Without further ado, here are three stories that are debatably scarier than most Halloween horrors. Fortunately, all members of the team live on (relatively unscathed) to tell these tales…


Marshall Myrman, Product Management

La Jolla legend, Marsh Myrman certainly takes the cake with the scariest experience – one that he was very lucky to have fully recovered from. In 2002, Marsh broke his neck while coming out of the barrel at a heavy reef break in La Jolla. Let’s let Marsh explain it from here:

A solid double overhead wedge came right to me. Three quick strokes and I was flying over the ledge and into the back door of this thick grinding barrel. As I was weaving my way through this vast expanse, I noticed out of the corner of my right eye that the wave was “reefing up” in front of me.  I had to choose within an instant what line to take. The low line looked escapable. I was coming through the end section of this sick beast when the lip detonated on the back of my neck. The whole right side of my body was numb! This was an injury that was new to me, one that I had never experienced.

A scaled down and much nicer version of the barrel that took out Marsh. Photo taken by Marshall Myrman.

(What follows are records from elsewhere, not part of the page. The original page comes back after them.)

Lemma parameter_default_table (name : string) (row : DefaultRow)
  (is_enterprise is_high_value : bool) (default : pyval) :
  dict_get spec_default_table name = Some row ->
  exists q,
    parameter_default name is_enterprise is_high_value default = PNum q
    /\ q == select row is_enterprise is_high_value.
Proof.
  unfold spec_default_table. cbn [dict_get]. intros H.
  repeat match type of H with
         | context [String.eqb ?k name] =>
             destruct (String.eqb_spec k name) as [<- | _];
             [ injection H as <-;
               destruct is_enterprise, is_high_value;
               eexists; split; reflexivity
             | ]
         end.
  discriminate H.
Qed.

(** C7.  [extract_parameter_from_characteristics] returns the value that
    the characteristics dictionary holds under the parameter name when the
    key is present, and otherwise the default of the table, keyed by
    (is_enterprise, is_high_value): annual_revenue 1,000,000,000 /
    800,000,000 / 200,000,000 / 50,000,000, annual_cost 500,000,000 /
    400,000,000 / 100,000,000 / 25,000,000, revenue_increase_rate 0.05 /
    0.03 / 0.08 / 0.02, cost_reduction_rate 0.15 / 0.20 / 0.12 / 0.10,
    initial_cost 500,000 / 400,000 / 200,000 / 100,000, operation_cost
    10,000 / 8,000 / 5,000 / 3,000, reference_price 15,000 and
    implementation_years 3. *)
Theorem extract_parameter_value_or_default
  (d : dict) (name : string) (is_enterprise is_high_value : bool)
  (default : pyval) :
  (forall v,
      dict_get d name = Some v ->
      extract_parameter_from_characteristics (PDict d) name
        is_enterprise is_high_value default = Ok v)
  /\ (forall row,
        dict_get d name = None ->
        dict_get spec_default_table name = Some row ->
        exists q,
          extract_parameter_from_characteristics (PDict d) name
            is_enterprise is_high_value default = Ok (PNum q)
          /\ q == select row is_enterprise is_high_value).
Proof.
  split.
  - intros v H. apply extract_present. exact H.
  - intros row Habsent Hrow. rewrite (extract_absent _ _ _ _ _ Habsent).
    destruct (parameter_default_table name row is_enterprise is_high_value
                default Hrow) as (q & -> & Hq).
    exists q. split; [reflexivity | exact Hq].
Qed.

Lemma extract_parameter_value_or_default_witness :
  extract_parameter_from_characteristics
    (PDict [("annual_revenue", PNum 123)]) "annual_revenue" true false PNone
  = Ok (PNum 123)
  /\ exists q,
       extract_parameter_from_characteristics
         (PDict [("annual_revenue", PNum 123)]) "cost_reduction_rate"
         true false PNone = Ok (PNum q)
       /\ q == 0.20.
Proof.
  split.
  - apply (proj1 (extract_parameter_value_or_default
                    [("annual_revenue", PNum 123)] "annual_revenue"
                    true false PNone)).
    reflexivity.
  - apply (proj2 (extract_parameter_value_or_default
                    [("annual_revenue", PNum 123)] "cost_reduction_rate"
                    true false PNone)
             {| ent_high := 0.15; ent_low := 0.20;
                smb_high := 0.12; smb_low := 0.10 |});
      reflexivity.
Defined.

Lemma py_get_dict_ok (d : dict) (k : string) (default : pyval) :
  exists x, py_get (PDict d) k default = Ok x.
Proof. simpl. destruct (dict_get d k); eexists; reflexivity. Qed.

Lemma component_field_other (components : pyval) (key : string)
  (default v : pyval) :
  component_field components key "weight" default = Ok v ->
  forall field default', exists x,
    component_field components key field default' = Ok x.
Proof.
  unfold component_field. intros H field default'.
  apply bind_ok in H. destruct H as [component [Hc Hw]].
  rewrite Hc. cbn [bind].
  destruct component; try discriminate Hw. apply py_get_dict_ok.
Qed.

Lemma customized_component_weight (components : pyval) (key : string)
  (description calculation : string) (base adjustment : Q) :
  (exists v q,
      component_field components key "weight" (PNum base) = Ok v
      /\ as_num v = Some q /\ q == base) ->
  exists c,
    customized_component components key description calculation
      base adjustment = Ok c
    /\ weight c == base * adjustment.
Proof.
  intros (v & q & Hv & Hq & Hbase). unfold customized_component.
  destruct (component_field_other _ _ _ _ Hv "description"
              (PStr description)) as [d ->].
  destruct (component_field_other _ _ _ _ Hv "calculation"
              (PStr calculation)) as [c ->].
  rewrite Hv. cbn [bind]. unfold py_mul, arith. rewrite Hq.
  cbn [as_num bind num]. eexists. split; [reflexivity |].
  cbn [weight]. rewrite Hbase. reflexivity.
Qed.

Lemma extract_dict_ok (d : dict) (name : string)
  (is_enterprise is_high_value : bool) (default : pyval) :
  exists v,
    extract_parameter_from_characteristics (PDict d) name
      is_enterprise is_high_value default = Ok v.
Proof.
  destruct (dict_get d name) as [v |] eqn:E.
  - exists v. apply extract_present. exact E.
  - eexists. apply extract_absent. exact E.
Qed.

Lemma parameters_ok (d : dict) (is_enterprise is_high_value : bool) :
  forall names : list (string * pyval),
  exists ps,
    mapM (fun '(name, default) =>
            v <- extract_parameter_from_characteristics (PDict d) name
                   is_enterprise is_high_value default ;;
            Ok (name, v))
         names = Ok ps.
Proof.
  induction names as [| [name default] names [ps IH]]; cbn [mapM].
  - eexists. reflexivity.
  - destruct (extract_dict_ok d name is_enterprise is_high_value default)
      as [v ->].
    cbn [bind]. rewrite IH. cbn [bind]. eexists. reflexivity.
Qed.

Lemma segment_flags_digit (d : nat) :
  (d < 10)%nat ->
  segment_flags (segment_of_digit d) = ((d <=? 2)%nat, Nat.odd d).
Proof.
  intros Hd.
  do 10 (destruct d as [| d]; [reflexivity |]). lia.
Qed.

Lemma customize_with_flags (json_loads : string -> option pyval)
  (segment_id : string) (base_formula segment_characteristics : pyval)
  (is_enterprise is_high_value : bool) :
  segment_flags segment_id = (is_enterprise, is_high_value) ->
  has_base_weights
    (base_components (parse_base_formula json_loads base_formula)) ->
  is_dict (parse_characteristics json_loads segment_characteristics) = true ->
  exists r,
    customize_formula_for_segment json_loads segment_id base_formula
      segment_characteristics = Ok r
    /\ weights_customized is_enterprise is_high_value r.
Proof.
  intros Hflags Hbase Hdict. unfold customize_formula_for_segment.
  rewrite Hflags.
  destruct (segment_type_and_name is_enterprise is_high_value)
    as [segment_type segment_name].
  set (components :=
         base_components (parse_base_formula json_loads base_formula)) in *.
  destruct (parse_characteristics json_loads segment_characteristics)
    as [| | | | | cd]; try discriminate Hdict.
  destruct (customized_component_weight components "R"
              "参照価格" "市場平均価格" 1.0
              (adj_R (adjustments_for is_enterprise is_high_value))
              (Hbase "R" 1.0 eq_refl)) as (cR & -> & HR).
  destruct (customized_component_weight components "Re"
              "収益向上価値" "売上増加率 × 年間売上 × 導入年数" 1.2
              (adj_Re (adjustments_for is_enterprise is_high_value))
              (Hbase "Re" 1.2 eq_refl)) as (cRe & -> & HRe).
  destruct (customized_component_weight components "Co"
              "コスト最適化価値" "コスト削減率 × 年間コスト × 導入年数" 1.0
              (adj_Co (adjustments_for is_enterprise is_high_value))
              (Hbase "Co" 1.0 eq_refl)) as (cCo & -> & HCo).
  destruct (customized_component_weight components "I"
              "導入コスト" "初期費用 + 運用コスト × 導入年数" 0.9
              (adj_I (adjustments_for is_enterprise is_high_value))
              (Hbase "I" 0.9 eq_refl)) as (cI & -> & HI).
  cbn [bind].
  destruct (parameters_ok cd is_enterprise is_high_value parameter_names)
    as [ps ->].
  cbn [bind]. eexists. split; [reflexivity |].
  unfold weights_customized. cbn [comp_R comp_Re comp_Co comp_I].
  rewrite HR, HRe, HCo, HI.
  destruct is_enterprise, is_high_value; repeat split; reflexivity.
Qed.

(** C5.  For a segment id made of the letter s and a digit,
    [customize_formula_for_segment] takes is_enterprise to be
    (digit <= 2) and is_high_value to be (digit odd), and produces the
    base weights 1.0 / 1.2 / 1.0 / 0.9 of R / Re / Co / I multiplied by
    1.0 plus the factor: for Re +0.2 if high-value else -0.2, for Co +0.2
    if not high-value else -0.1, for I +0.2 if not enterprise else -0.2,
    for R always 0.  So s1 and s3 have the Re factor +0.2, s2 and s4 the
    Re factor -0.2: the Re factor does not depend on is_enterprise. *)
Theorem customize_formula_weights
  (json_loads : string -> option pyval) (d : nat)
  (base_formula segment_characteristics : pyval) :
  (d < 10)%nat ->
  has_base_weights
    (base_components (parse_base_formula json_loads base_formula)) ->
  is_dict (parse_characteristics json_loads segment_characteristics) = true ->
  segment_flags (segment_of_digit d) = ((d <=? 2)%nat, Nat.odd d)
  /\ (exists r,
        customize_formula_for_segment json_loads (segment_of_digit d)
          base_formula segment_characteristics = Ok r
        /\ weights_customized (d <=? 2)%nat (Nat.odd d) r)
  /\ (forall is_enterprise is_high_value,
        adj_R (adjustments_for is_enterprise is_high_value) = 1.0
        /\ adj_Re (adjustments_for is_enterprise is_high_value)
           = 1.0 + (if is_high_value then 0.2 else -0.2)
        /\ adj_Co (adjustments_for is_enterprise is_high_value)
           = 1.0 + (if negb is_high_value then 0.2 else -0.1)
        /\ adj_I (adjustments_for is_enterprise is_high_value)
           = 1.0 + (if negb is_enterprise then 0.2 else -0.2))
  /\ re_adjustment "s1" = 1.0 + 0.2 /\ re_adjustment "s3" = 1.0 + 0.2
  /\ re_adjustment "s2" = 1.0 + -0.2 /\ re_adjustment "s4" = 1.0 + -0.2.
Proof.
  intros Hd Hbase Hdict.
  pose proof (segment_flags_digit d Hd) as Hflags.
  split; [exact Hflags |]. split.
  - apply customize_with_flags; assumption.
  - repeat split; reflexivity.
Qed.

Lemma empty_components_have_base_weights : has_base_weights (PDict []).
Proof.
  intros key base H. unfold spec_base_weights in H. cbn [dict_get] in H.
  repeat match type of H with
         | context [String.eqb ?k key] =>
             destruct (String.eqb_spec k key) as [<- | _];
             [ injection H as <-; eexists; eexists;
               repeat split; reflexivity
             | ]
         end.
  discriminate H.
Qed.

(** The document of [design_evc_formula] carries the base weights. *)
Lemma design_components_have_base_weights :
  has_base_weights design_components.
Proof.
  intros key base H. unfold spec_base_weights in H. cbn [dict_get] in H.
  repeat match type of H with
         | context [String.eqb ?k key] =>
             destruct (String.eqb_spec k key) as [<- | _];
             [ injection H as <-; eexists; eexists;
               repeat split; reflexivity
             | ]
         end.
  discriminate H.
Qed.

(** A base formula read as the document of [design_evc_formula] gives
    the customizer the base weights. *)
Lemma design_formula_has_base_weights
  (json_loads : string -> option pyval) (text : string) (d : dict) :
  in_braces text = true ->
  json_loads text = Some (PDict d) ->
  dict_get d "components" = Some design_components ->
  has_base_weights
    (base_components (parse_base_formula json_loads (PStr text))).
Proof.
  intros Hb Hl Hc. unfold parse_base_formula, loads_with_repair.
  rewrite Hb, Hl. unfold base_components.
  destruct d as [| kv d]; [discriminate Hc |].
  cbn [py_truthy py_contains_key]. unfold dict_mem. rewrite Hc.
  cbn [bind py_getitem_key]. rewrite Hc. cbn [try_except].
  apply design_components_have_base_weights.
Qed.

Lemma customize_formula_weights_witness :
  segment_flags "s3" = (false, true)
  /\ exists r,
       customize_formula_for_segment (loads_table []) "s3"
         sample_base_formula sample_characteristics = Ok r
       /\ weights_customized false true r.
Proof.
  pose proof (customize_formula_weights (loads_table []) 3
                sample_base_formula sample_characteristics
                ltac:(lia) empty_components_have_base_weights eq_refl)
    as (Hflags & Hr & _).
  split; [exact Hflags | exact Hr].
Defined.

End FormulaFacts.

(** ** The market potential estimator *)

Module MarketFacts.
Import Py Statements PyFacts MarketPotential MarketStatements.
Local Open Scope py_scope.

Miraculously, after being rag-dolled across the reef from the four wave set that followed, Marsh was able to get to the beach and get help. He was airlifted to Scripps Memorial Hospital and received world-class care from some of the best trauma doctors in the country. All in all, Marsh experienced the worst scare a surfer could ever face – not being able to surf again. Luckily, after some extensive medical procedures and rehabilitation, Marsh continues to surf to this day.


Andrew Thatcher, Client Management

Way back in 1996 a young lad made his way to the shores of San Diego as a first-time visitor. With sights set on Black’s Beach, Andrew quickly became enthralled with San Diego’s premier beach break. He had been surfing Black’s regularly for about a week without much size. Just like previous days, Andrew and his sister took the long trek down to be welcomed by what appeared to be fun-sized, chest-high surf. Stoked, they both paddled out to the top of the lineup, only to be greeted by a double-overhead set flying in faster than a witch on her broomstick. Andrew experienced a true Black’s Beach hold-down – perhaps one of the scariest places to get caught inside with waves of that size and power breaking on top of you. As it turns out, there was a large south swell in the water with long lulls between sets, and Andrew experienced the terror of not knowing what he was up against until it was too late.

From the incident, Andrew recalls:

We were totally out of our league, especially because this was back when I couldn’t hold my own in big surf. Nevertheless, we were beaten to smithereens and we immediately paddled in with our tails between our legs.


Tanner Wilson, Marketing

In 2018, the day before Halloween was scarier than the holiday itself. Tanner started his day with a dawn patrol session along the Point Loma peninsula. That morning, an eerie fog shrouded the ocean from view along the bluffs. With solid swell expected in the water, Tanner was confident that conditions would be right, so he paddled out blind and was rewarded with a playground of 4’-6’ surf with clean and open faces.

A playful and less eerie day along the Point Loma Peninsula. Photo taken by Tanner Wilson.

After about two hours, Tanner started to think about his return to land. As he made it to the eroded beach below the bluff, he eyed the exit point – a 15-foot climb with a few hand-holds and a scramble; a route that has been apart of Tanner’s morning commute for years. With a short break in the waves, Tanner darted up the wall. However, because the dense fog still lingered in the air, an unseen wave came crashing in and knocked Tanner right off the wall and onto the rocks below. As he stood up from the fall with both feet feeling like Jell-O, the pain started to kick in and he realized the worst part – he still needed to get off the beach. The adrenaline started pumping and luckily, Tanner made it out and was able to crawl back to the parking lot in serious pain where he was able to get help. The damage? A broken right foot and a severely sprained left ankle.

Looking back on the injury, Tanner says:

Luckily, I didn’t sustain more serious injuries falling from that height. The scariest aspect of it all, however, was that this happened while doing something that I have done hundreds of times or more… Or maybe it was when I realized I’d be watching waves from the beach for a few months while my body recovered.


Stay safe out there

The ocean, as these stories prove, is an incredibly humbling environment. Even when we think we have a grip on our safety, mother nature might think otherwise, forcing us to always stay heads up and minimize the terror she could so easily inflict. We certainly hope your Halloween is more spooky and less scary than some of these horror stories… Happy Halloween and stay safe out there!